• Exercise
In the entries below, find every line with "positive" and copy it.
▼▼▼
(** Shifting right what was shifted left loses nothing. *)
Lemma shr_iter_xO (m : positive) (p : positive) :
  Pos.iter shr_1 (Double.exactly (Zpos (Pos.iter xO m p))) p = Double.exactly (Zpos m).
Proof.
  induction p as [|p IH] using Pos.peano_ind.
  - reflexivity.
  - rewrite !Pos.iter_succ, <- Pos.iter_swap.
    change (shr_1 (Double.exactly (Zpos (Pos.iter xO m p)~0)))
      with (Double.exactly (Zpos (Pos.iter xO m p))).
    exact IH.
Qed.

Lemma shiftLeft_twice (m : positive) (j k : Z) :
  0 <= j -> 0 <= k ->
  Double.shiftLeft (Double.shiftLeft m j) k = Double.shiftLeft m (j + k).
Proof.
  intros Hj Hk. destruct j as [|j|j], k as [|k|k]; try lia; simpl; try reflexivity.
  rewrite Pos.add_comm. symmetry. apply Pos.iter_add.
Qed.

Lemma shr_shiftLeft (m : positive) (k : Z) (e : Z) :
  0 <= k ->
  shr (Double.exactly (Zpos (Double.shiftLeft m k))) e k
  = (Double.exactly (Zpos m), e + k).
Proof.
  intros Hk. destruct k as [|p|p]; try lia; simpl Double.shiftLeft; unfold shr.
  - rewrite Z.add_0_r. reflexivity.
  - rewrite iter_pos_iter, shr_iter_xO. reflexivity.
Qed.

Lemma shl_align_shiftLeft (m : positive) (e e' : Z) :
  e' <= e -> shl_align m e e' = (Double.shiftLeft m (e - e'), e').
Proof.
  intros He. unfold shl_align.
  destruct (e' - e) as [|d|d] eqn:Hd; try lia.
  - replace (e - e') with 0 by lia. simpl. f_equal. lia.
  - replace (e - e') with (Zpos d) by lia. reflexivity.
Qed.

Lemma shl_align_keep (m : positive) (e e' : Z) :
  e <= e' -> shl_align m e e' = (m, e).
Proof.
  intros He. unfold shl_align. destruct (e' - e) as [|d|d] eqn:Hd; try lia; reflexivity.
Qed.

(** A mantissa of 53 digits is kept as it is. *)
Lemma round_aux_canonical (m : positive) (e : Z) :
  Zpos (digits2_pos m) = 53 -> -1074 <= e <= 971 ->
  binary_round_aux prec emax false (Zpos m) e loc_Exact = S754_finite false m e.
Proof.
  intros Hd He. unfold binary_round_aux.
  assert (Hshift : shr_fexp prec emax (Zpos m) e loc_Exact = (Double.exactly (Zpos m), e)).
  { unfold shr_fexp, fexp, emin, prec, emax. cbn [Zdigits2]. rewrite Hd.
    replace (Z.max (53 + e - 53) (3 - 1024 - 53) - e) with 0 by lia. reflexivity. }
  rewrite Hshift.
  cbn [shr_m Double.exactly loc_of_shr_record round_nearest_even shr_r shr_s].
  rewrite Hshift. cbn [shr_m Double.exactly].
  unfold emax, prec. destruct (Z.leb_spec e (1024 - 53)); [reflexivity | lia].
Qed.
▲▲▲
• Completed task
Lemma shr_iter_xO (m : positive) (p : positive) :
Lemma shiftLeft_twice (m : positive) (j k : Z) :
Lemma shr_shiftLeft (m : positive) (k : Z) (e : Z) :
Lemma shl_align_shiftLeft (m : positive) (e e' : Z) :
Lemma shl_align_keep (m : positive) (e e' : Z) :
Lemma round_aux_canonical (m : positive) (e : Z) :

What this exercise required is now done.